--- START ---
(** * temps: a weather-feed store on SQLAlchemy Core and SQLite

    Shallow embedding of the notebook [temps.ipynb]: the schema catalog
    ([feeders], [temps], [metadata]), [metadata.create_all], [store_packet]
    and [low_by_date], over a small model of the relational store the
    notebook talks to.

    Conventions of the embedding.
    - The persisted database is a finite map from table names to row lists.
    - A Python call that may raise returns a [result]; a call that touches
      the store also returns the persisted database it leaves behind.
    - A reading arrives as the three keys the notebook sends ([ts],
      [celsius], [condition]), each possibly absent or [None].
    - Celsius values (Python floats) are the rationals they denote; SQLite
      stores a NaN as NULL, so a stored REAL always has a place in the order.
    - The statements work on values the driver has bound; what binding
      does to a call's Python values (range of integers, integers stored as
      doubles) is a layer of its own, [store_packet_call] and
      [low_by_date_call].
    - [date.today()] reads the clock: the current date is an argument. *)

From Stdlib Require Import ZArith QArith String List Bool Lia.
From stdpp Require Import base option list strings gmap sorting.

Local Open Scope string_scope.
Local Open Scope Z_scope.

(** * Part I: the program *)

(** ** Python's [datetime] module: [date], [time], [datetime] *)

Module Py.

Record date := mkdate { year : Z; month : Z; day : Z }.

Record time := mktime { hour : Z; minute : Z; second : Z; microsecond : Z }.

(** A naive [datetime]: its calendar date and its time of day. *)
Record datetime := mkdatetime { dt_date : date; dt_time : time }.

#[global] Instance date_eq_dec : EqDecision date.
Proof. solve_decision. Defined.

#[global] Instance time_eq_dec : EqDecision time.
Proof. solve_decision. Defined.

#[global] Instance datetime_eq_dec : EqDecision datetime.
Proof. solve_decision. Defined.

(** [datetime.combine(date, time)] *)
Definition combine (d : date) (t : time) : datetime := mkdatetime d t.

(** [time.min] and [time.max] *)
Definition time_min : time := mktime 0 0 0 0.
Definition time_max : time := mktime 23 59 59 999999.

(** The ranges the [time] constructor enforces (it raises [ValueError]
    outside them). *)
Definition valid_time (t : time) : bool :=
  (0 <=? hour t) && (hour t <=? 23) &&
  (0 <=? minute t) && (minute t <=? 59) &&
  (0 <=? second t) && (second t <=? 59) &&
  (0 <=? microsecond t) && (microsecond t <=? 999999).

(** Lexicographic combination of two comparisons. *)
Definition lex (c1 c2 : comparison) : comparison :=
  match c1 with Eq => c2 | _ => c1 end.

Definition date_compare (a b : date) : comparison :=
  lex (year a ?= year b) (lex (month a ?= month b) (day a ?= day b)).

Definition time_compare (a b : time) : comparison :=
  lex (hour a ?= hour b)
    (lex (minute a ?= minute b)
       (lex (second a ?= second b) (microsecond a ?= microsecond b))).

(** Order of naive datetimes. SQLAlchemy stores a [DateTime] in SQLite as
    the fixed-width text [YYYY-MM-DD HH:MM:SS.ffffff], whose text order is
    this field-by-field order. *)
Definition datetime_compare (a b : datetime) : comparison :=
  lex (date_compare (dt_date a) (dt_date b))
      (time_compare (dt_time a) (dt_time b)).

Definition datetime_leb (a b : datetime) : bool :=
  match datetime_compare a b with Gt => false | _ => true end.

(** The calendar, for the day after a date. *)
Definition is_leap (y : Z) : bool :=
  ((y mod 4 =? 0) && negb (y mod 100 =? 0)) || (y mod 400 =? 0).

Definition days_in_month (y m : Z) : Z :=
  if m =? 2 then (if is_leap y then 29 else 28)
  else if (m =? 4) || (m =? 6) || (m =? 9) || (m =? 11) then 30
  else 31.

(** [d + timedelta(days=1)] *)
Definition next_day (d : date) : date :=
  if day d <? days_in_month (year d) (month d)
  then mkdate (year d) (month d) (day d + 1)
  else if month d <? 12
       then mkdate (year d) (month d + 1) 1
       else mkdate (year d + 1) 1 1.

End Py.

Import Py.

(** ** The schema catalog (notebook cell 2) *)

Inductive coltype := Integer | Text | Float | DateTime.

Record Column := mkColumn {
  col_name : string;
  col_type : coltype;
  col_primary_key : bool;
  col_nullable : bool;
  col_foreign_key : option (string * string)
}.

Record Table := mkTable { tbl_name : string; tbl_columns : list Column }.

(** [sa.Column(name, type)]: nullable, no key. *)
Definition column (name : string) (ty : coltype) : Column :=
  mkColumn name ty false true None.

(** [sa.Column(name, type, primary_key=True)]: a primary key is NOT NULL. *)
Definition pk_column (name : string) (ty : coltype) : Column :=
  mkColumn name ty true false None.

(** [sa.Column(name, type, nullable=False)] *)
Definition required_column (name : string) (ty : coltype) : Column :=
  mkColumn name ty false false None.

(** [sa.Column(name, sa.ForeignKey("table.column"))]: the type is the
    referenced column's, the column stays nullable. *)
Definition fk_column (name : string) (ty : coltype) (ref : string * string)
  : Column :=
  mkColumn name ty false true (Some ref).

Definition feeders : Table :=
  mkTable "feeders"
    [ pk_column "id" Integer;
      column "name" Text;
      column "lat" Float;
      column "long" Float ].

Definition temps : Table :=
  mkTable "temps"
    [ pk_column "id" Integer;
      fk_column "feeder_id" Integer ("feeders", "id");
      required_column "ts" DateTime;
      column "celsius" Float;
      column "condition" Text ].

(** [metadata]: the tables in declaration order, which is also the
    dependency order [create_all] walks them in. *)
Definition MetaData := list Table.

Definition metadata : MetaData := [feeders; temps].

Definition find_column (t : Table) (name : string) : option Column :=
  List.find (fun c => String.eqb (col_name c) name) (tbl_columns t).

Definition nullable_of (t : Table) (name : string) : bool :=
  match find_column t name with Some c => col_nullable c | None => true end.

Definition foreign_key_of (t : Table) (name : string)
  : option (string * string) :=
  match find_column t name with Some c => col_foreign_key c | None => None end.

(** ** The store *)

Record feeder_row := mkFeeder {
  f_id : Z;
  f_name : option string;
  f_lat : option Q;
  f_long : option Q
}.

(** A stored reading. Every column but the key can hold NULL ([None]) as far
    as the row type goes; what keeps NULL out of [ts] is the check at
    insertion. *)
Record temp_row := mkTemp {
  t_id : Z;
  t_feeder_id : option Z;
  t_ts : option datetime;
  t_celsius : option Q;
  t_condition : option string
}.

Inductive row := FeederRow (f : feeder_row) | TempRow (t : temp_row).

(** The persisted database: table name to rows, in insertion order. *)
Abbreviation database := (gmap string (list row)).

Definition has_table (db : database) (name : string) : bool :=
  match db !! name with Some _ => true | None => false end.

Definition row_id (r : row) : Z :=
  match r with FeederRow f => f_id f | TempRow t => t_id t end.

Definition as_temp (r : row) : option temp_row :=
  match r with TempRow t => Some t | FeederRow _ => None end.

(** The readings stored in a row list. *)
Definition readings (rows : list row) : list temp_row := omap as_temp rows.

(** ** Errors and results *)

Inductive exn :=
| OperationalError (msg : string)
| IntegrityError (msg : string)
| OverflowError (msg : string).

Inductive result (A : Type) :=
| Ok (a : A)
| Raise (e : exn).
Arguments Ok {A} a.
Arguments Raise {A} e.

(** Sequencing stops at the first exception; the notation is stdpp's
    [x ← r; k] and [r ;; k]. *)
#[global] Instance result_ret : MRet result := fun A a => Ok a.
#[global] Instance result_bind : MBind result := fun A B k r =>
  match r with Ok a => k a | Raise e => Raise e end.

(** ** Engine, connections and transactions *)

(** The engine settings that matter to a statement. SQLite checks foreign
    keys only on a connection that has run [PRAGMA foreign_keys = ON]. *)
Record Engine := mkEngine { eng_url : string; eng_foreign_keys : bool }.

(** [sa.create_engine(url, ...)]: no connect hook, so the pragma keeps its
    default, off. *)
Definition create_engine (url : string) : Engine := mkEngine url false.

(** Notebook cell 1. *)
Definition engine : Engine := create_engine "sqlite:///temps.db".

(** A connection inside a transaction: the engine it came from and its
    working view of the database. *)
Record Connection := mkConn { conn_engine : Engine; conn_db : database }.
--- END ---
Required work –
Where the data above reaches the line holding "(** The engine", begin printing, and stop after the line holding "(** Notebook cell 1. *)". Each line must be reproduced exactly, with nothing else added.

Response to the task –
(** The engine settings that matter to a statement. SQLite checks foreign
    keys only on a connection that has run [PRAGMA foreign_keys = ON]. *)
Record Engine := mkEngine { eng_url : string; eng_foreign_keys : bool }.

(** [sa.create_engine(url, ...)]: no connect hook, so the pragma keeps its
    default, off. *)
Definition create_engine (url : string) : Engine := mkEngine url false.

(** Notebook cell 1. *)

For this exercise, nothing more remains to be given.